Available data:

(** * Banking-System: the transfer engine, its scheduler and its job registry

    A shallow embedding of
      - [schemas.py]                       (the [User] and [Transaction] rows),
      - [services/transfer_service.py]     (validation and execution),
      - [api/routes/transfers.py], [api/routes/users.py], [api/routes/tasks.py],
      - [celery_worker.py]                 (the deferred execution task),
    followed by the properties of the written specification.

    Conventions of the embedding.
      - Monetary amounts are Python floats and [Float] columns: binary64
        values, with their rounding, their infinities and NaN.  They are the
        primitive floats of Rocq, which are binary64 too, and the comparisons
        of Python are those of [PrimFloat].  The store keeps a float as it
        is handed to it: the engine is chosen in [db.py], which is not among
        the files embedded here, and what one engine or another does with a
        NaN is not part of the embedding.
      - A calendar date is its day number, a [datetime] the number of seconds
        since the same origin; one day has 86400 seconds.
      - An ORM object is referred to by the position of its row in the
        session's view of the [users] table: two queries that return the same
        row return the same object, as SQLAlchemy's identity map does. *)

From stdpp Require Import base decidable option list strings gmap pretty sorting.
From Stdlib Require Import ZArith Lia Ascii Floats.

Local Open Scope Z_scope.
---
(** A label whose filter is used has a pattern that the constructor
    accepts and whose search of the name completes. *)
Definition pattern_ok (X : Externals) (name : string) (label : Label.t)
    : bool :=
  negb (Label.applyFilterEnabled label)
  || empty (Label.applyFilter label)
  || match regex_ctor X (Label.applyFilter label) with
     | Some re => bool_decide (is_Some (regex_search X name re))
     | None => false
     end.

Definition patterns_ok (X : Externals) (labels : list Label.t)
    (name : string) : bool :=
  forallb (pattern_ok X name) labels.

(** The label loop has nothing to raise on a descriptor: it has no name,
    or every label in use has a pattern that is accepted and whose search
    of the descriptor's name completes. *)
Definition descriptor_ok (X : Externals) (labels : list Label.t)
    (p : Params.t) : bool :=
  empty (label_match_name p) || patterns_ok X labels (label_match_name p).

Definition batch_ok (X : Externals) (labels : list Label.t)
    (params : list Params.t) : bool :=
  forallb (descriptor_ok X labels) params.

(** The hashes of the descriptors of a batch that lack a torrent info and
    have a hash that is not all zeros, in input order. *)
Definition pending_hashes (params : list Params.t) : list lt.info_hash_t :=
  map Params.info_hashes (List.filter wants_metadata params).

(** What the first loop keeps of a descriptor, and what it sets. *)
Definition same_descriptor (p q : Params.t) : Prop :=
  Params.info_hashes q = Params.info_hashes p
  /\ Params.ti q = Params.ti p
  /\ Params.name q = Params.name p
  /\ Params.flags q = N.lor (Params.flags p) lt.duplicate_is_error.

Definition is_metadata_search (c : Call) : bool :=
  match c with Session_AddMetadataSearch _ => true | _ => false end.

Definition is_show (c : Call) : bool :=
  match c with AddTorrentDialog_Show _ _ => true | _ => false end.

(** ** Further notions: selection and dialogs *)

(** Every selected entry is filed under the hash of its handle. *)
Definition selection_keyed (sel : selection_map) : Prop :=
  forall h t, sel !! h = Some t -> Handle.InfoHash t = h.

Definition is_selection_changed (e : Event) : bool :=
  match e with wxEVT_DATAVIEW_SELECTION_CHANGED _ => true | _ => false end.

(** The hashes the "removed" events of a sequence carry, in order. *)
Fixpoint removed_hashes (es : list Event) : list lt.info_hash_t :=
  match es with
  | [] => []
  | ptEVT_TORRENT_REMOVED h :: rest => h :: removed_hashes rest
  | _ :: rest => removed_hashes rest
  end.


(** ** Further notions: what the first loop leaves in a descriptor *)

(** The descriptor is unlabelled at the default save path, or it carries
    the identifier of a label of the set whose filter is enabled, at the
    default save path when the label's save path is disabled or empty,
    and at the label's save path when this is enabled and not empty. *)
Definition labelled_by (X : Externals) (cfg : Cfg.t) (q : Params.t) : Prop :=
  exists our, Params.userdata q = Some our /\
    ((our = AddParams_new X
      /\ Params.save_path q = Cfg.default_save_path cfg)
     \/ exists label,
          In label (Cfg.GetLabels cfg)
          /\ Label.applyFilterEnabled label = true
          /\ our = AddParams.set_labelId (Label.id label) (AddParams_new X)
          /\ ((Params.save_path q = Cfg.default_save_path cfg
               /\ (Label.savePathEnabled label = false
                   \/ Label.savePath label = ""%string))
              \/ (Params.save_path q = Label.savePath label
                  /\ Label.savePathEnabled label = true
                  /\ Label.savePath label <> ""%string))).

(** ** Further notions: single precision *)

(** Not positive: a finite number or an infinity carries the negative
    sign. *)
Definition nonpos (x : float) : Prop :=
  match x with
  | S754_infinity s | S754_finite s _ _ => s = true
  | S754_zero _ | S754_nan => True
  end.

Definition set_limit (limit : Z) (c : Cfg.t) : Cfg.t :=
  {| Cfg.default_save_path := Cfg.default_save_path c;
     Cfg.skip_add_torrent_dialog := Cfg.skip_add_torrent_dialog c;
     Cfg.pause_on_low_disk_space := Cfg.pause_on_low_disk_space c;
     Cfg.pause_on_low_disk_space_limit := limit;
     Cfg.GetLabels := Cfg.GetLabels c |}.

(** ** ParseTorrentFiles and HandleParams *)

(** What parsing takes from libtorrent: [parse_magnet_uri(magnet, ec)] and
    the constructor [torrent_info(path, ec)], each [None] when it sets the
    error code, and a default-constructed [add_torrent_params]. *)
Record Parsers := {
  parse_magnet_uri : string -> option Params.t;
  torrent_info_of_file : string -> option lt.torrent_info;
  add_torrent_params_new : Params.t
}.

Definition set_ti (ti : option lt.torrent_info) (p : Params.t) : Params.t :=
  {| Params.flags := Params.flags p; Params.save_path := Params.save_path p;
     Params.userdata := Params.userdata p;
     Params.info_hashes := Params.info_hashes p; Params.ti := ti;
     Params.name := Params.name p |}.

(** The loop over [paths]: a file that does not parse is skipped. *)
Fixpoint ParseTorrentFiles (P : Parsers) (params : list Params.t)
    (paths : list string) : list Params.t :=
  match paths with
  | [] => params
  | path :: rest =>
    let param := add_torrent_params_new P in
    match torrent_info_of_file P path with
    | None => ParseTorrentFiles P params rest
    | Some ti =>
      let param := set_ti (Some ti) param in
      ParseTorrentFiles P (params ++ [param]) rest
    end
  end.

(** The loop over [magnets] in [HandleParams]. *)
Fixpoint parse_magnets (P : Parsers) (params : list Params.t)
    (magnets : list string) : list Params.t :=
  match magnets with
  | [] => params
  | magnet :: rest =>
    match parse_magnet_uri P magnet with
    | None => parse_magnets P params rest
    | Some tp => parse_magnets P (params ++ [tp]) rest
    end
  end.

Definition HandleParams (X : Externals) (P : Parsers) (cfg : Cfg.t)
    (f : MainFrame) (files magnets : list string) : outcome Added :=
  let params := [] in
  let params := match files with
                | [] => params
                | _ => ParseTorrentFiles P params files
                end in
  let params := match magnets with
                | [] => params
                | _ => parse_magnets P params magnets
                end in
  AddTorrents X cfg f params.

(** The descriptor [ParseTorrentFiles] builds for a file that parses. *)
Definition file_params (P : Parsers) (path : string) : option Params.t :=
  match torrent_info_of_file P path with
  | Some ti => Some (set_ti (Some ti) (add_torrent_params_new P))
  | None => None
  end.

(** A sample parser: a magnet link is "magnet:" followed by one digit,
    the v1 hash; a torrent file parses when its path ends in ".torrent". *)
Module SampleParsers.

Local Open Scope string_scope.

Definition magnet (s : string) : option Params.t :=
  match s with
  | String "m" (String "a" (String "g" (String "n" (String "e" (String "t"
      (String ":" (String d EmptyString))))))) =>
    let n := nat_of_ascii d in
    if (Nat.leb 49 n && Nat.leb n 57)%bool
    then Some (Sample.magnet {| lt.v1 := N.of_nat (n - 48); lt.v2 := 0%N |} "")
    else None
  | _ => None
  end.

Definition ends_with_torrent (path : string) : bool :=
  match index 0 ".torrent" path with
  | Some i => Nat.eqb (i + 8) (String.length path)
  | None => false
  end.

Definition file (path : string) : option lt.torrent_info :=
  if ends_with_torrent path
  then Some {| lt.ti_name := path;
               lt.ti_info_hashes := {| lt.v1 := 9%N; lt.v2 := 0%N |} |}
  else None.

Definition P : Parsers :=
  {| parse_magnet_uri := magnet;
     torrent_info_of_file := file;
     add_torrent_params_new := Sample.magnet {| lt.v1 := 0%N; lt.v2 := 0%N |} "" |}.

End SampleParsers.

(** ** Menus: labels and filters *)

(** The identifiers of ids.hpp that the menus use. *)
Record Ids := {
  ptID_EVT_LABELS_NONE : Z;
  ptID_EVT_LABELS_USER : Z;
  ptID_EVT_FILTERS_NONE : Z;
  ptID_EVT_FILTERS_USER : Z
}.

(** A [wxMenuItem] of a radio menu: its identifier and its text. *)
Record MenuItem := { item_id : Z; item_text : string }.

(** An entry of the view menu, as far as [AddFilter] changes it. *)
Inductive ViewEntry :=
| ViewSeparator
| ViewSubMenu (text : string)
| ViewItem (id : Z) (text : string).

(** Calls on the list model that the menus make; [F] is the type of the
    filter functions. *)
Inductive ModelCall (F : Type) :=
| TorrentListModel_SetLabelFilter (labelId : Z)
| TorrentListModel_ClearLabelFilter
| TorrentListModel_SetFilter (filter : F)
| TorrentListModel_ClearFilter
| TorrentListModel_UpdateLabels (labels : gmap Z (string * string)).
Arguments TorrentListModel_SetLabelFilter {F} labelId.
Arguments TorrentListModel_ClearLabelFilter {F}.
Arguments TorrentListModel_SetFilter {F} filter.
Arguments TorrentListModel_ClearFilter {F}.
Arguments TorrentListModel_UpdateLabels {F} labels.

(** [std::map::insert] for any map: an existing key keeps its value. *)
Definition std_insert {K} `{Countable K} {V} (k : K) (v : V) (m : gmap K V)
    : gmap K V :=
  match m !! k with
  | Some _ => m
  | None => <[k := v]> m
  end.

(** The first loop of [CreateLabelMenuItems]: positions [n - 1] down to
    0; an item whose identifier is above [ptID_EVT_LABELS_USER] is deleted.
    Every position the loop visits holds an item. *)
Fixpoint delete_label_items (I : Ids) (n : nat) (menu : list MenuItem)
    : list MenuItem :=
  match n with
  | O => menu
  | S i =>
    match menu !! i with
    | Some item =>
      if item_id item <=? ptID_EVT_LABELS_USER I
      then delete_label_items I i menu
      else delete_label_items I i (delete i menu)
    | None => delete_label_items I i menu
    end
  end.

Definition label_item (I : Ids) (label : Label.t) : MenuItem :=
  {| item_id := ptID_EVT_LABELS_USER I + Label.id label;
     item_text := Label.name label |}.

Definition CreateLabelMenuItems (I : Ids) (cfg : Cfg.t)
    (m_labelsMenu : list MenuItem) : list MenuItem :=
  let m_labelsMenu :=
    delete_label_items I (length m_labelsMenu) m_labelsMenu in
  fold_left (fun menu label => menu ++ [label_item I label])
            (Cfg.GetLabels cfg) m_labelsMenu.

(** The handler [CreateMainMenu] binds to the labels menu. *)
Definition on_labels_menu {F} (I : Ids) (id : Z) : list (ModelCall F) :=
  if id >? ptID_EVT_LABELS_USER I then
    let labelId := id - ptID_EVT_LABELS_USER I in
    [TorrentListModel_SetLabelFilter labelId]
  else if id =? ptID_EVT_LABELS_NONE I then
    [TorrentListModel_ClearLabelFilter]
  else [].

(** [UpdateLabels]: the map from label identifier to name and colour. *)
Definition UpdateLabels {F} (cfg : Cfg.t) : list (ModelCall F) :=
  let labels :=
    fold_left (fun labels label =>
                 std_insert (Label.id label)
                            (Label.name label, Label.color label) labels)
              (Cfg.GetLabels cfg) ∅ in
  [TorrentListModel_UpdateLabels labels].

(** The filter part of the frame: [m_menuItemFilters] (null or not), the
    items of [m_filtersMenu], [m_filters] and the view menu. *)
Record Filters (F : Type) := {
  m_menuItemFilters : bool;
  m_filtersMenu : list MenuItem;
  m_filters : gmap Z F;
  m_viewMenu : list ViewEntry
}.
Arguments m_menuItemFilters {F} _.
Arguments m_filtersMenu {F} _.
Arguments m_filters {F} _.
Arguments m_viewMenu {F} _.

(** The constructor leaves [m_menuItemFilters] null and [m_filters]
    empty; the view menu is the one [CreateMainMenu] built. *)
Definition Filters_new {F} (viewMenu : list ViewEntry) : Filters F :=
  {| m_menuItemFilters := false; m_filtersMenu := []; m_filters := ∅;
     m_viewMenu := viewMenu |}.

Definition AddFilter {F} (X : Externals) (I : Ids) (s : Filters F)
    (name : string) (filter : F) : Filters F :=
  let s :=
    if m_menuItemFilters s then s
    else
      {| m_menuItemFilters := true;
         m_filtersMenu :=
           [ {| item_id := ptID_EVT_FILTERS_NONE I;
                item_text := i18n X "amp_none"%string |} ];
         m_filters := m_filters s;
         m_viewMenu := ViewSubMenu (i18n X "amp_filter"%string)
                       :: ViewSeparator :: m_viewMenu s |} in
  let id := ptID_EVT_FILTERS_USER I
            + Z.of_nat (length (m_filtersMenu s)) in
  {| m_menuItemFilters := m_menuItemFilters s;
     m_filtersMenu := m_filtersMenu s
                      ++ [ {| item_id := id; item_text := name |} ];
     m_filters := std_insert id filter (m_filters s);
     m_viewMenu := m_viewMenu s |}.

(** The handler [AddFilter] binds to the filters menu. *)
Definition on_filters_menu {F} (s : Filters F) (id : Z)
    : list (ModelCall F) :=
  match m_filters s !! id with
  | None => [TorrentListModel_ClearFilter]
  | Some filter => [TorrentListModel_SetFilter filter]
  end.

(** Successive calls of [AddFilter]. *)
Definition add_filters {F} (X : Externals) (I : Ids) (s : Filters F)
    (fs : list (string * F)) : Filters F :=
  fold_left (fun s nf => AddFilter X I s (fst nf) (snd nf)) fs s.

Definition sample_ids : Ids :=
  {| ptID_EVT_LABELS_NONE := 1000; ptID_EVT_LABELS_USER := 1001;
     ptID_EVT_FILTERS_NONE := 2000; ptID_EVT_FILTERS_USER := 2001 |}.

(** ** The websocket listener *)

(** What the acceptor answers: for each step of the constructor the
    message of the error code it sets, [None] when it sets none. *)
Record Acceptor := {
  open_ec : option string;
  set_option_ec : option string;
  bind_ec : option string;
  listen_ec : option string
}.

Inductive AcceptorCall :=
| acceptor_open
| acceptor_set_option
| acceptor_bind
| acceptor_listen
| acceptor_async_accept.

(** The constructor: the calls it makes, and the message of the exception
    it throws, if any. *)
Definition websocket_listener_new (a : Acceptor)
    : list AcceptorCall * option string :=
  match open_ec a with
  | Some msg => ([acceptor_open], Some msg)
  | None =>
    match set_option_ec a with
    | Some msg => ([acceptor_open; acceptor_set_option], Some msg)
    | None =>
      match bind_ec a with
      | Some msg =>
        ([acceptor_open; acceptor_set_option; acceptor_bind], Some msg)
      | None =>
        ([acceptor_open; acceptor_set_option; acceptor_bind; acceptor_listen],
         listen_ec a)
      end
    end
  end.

Task brief: From the line holding "fold_left (fun menu" to the line holding "(I : Ids) (id", inclusive, restate each line above exactly as written.

Answer for the task:
  fold_left (fun menu label => menu ++ [label_item I label])
            (Cfg.GetLabels cfg) m_labelsMenu.

(** The handler [CreateMainMenu] binds to the labels menu. *)
Definition on_labels_menu {F} (I : Ids) (id : Z) : list (ModelCall F) :=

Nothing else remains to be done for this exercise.